# Input

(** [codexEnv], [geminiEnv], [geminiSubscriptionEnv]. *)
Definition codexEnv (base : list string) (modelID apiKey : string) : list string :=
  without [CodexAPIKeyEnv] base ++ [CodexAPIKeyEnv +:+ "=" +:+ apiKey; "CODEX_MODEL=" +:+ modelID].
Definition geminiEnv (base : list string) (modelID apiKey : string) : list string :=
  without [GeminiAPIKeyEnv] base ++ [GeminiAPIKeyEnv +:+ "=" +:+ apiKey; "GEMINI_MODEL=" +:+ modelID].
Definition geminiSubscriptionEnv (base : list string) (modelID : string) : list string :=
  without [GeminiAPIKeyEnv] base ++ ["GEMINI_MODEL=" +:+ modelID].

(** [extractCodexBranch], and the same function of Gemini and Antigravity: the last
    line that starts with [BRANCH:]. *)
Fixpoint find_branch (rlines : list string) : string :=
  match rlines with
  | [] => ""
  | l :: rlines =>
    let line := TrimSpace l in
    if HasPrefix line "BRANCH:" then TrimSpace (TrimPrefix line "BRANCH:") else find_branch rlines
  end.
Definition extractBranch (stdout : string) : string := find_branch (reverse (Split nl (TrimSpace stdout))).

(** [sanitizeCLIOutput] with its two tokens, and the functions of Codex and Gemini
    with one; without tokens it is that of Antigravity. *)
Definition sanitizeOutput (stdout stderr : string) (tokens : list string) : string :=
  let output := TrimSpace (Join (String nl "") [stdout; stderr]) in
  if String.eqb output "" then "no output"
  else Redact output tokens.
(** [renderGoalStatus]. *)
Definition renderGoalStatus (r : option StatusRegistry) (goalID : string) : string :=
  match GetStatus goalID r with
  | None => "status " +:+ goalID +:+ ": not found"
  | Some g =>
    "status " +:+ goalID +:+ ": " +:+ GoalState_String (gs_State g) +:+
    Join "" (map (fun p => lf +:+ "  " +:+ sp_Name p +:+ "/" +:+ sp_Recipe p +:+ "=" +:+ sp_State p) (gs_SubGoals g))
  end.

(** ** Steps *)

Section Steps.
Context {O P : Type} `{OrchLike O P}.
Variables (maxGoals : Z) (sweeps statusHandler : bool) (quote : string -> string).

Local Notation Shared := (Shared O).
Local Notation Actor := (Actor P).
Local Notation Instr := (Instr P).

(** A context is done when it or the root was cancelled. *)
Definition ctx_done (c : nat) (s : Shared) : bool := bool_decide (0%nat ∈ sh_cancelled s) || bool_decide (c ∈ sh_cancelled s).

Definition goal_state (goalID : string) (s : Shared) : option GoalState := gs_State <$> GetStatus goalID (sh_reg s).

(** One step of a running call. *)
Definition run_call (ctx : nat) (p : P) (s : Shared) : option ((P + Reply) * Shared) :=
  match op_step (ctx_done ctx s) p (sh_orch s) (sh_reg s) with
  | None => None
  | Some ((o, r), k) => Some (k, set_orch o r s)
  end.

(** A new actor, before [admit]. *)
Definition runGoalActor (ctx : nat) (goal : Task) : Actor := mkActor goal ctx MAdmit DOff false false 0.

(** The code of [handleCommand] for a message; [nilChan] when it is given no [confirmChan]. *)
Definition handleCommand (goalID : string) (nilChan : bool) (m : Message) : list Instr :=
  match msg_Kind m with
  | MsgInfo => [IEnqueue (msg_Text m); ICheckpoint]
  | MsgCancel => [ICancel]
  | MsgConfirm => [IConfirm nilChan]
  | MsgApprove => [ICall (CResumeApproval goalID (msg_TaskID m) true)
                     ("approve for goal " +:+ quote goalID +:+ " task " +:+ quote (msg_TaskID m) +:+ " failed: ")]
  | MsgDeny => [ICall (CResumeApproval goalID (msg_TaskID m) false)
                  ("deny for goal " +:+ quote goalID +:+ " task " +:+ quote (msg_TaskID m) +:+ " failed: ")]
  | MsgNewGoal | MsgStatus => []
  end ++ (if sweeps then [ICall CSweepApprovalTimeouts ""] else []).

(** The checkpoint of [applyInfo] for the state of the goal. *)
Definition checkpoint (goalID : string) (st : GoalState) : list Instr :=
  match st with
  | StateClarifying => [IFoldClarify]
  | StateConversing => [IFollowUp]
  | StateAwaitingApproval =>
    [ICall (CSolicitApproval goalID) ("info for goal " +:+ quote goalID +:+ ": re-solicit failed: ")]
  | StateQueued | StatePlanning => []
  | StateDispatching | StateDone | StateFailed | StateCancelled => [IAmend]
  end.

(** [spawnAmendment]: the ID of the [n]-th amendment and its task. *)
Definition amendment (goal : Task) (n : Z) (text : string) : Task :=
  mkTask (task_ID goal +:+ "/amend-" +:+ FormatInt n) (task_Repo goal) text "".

# Instructions to follow
Reproduce, word for word, every line starting at the line that contains "Definition amendment (goal" and ending with the final line of the entries.

# Written solution
Definition amendment (goal : Task) (n : Z) (text : string) : Task :=
  mkTask (task_ID goal +:+ "/amend-" +:+ FormatInt n) (task_Repo goal) text "".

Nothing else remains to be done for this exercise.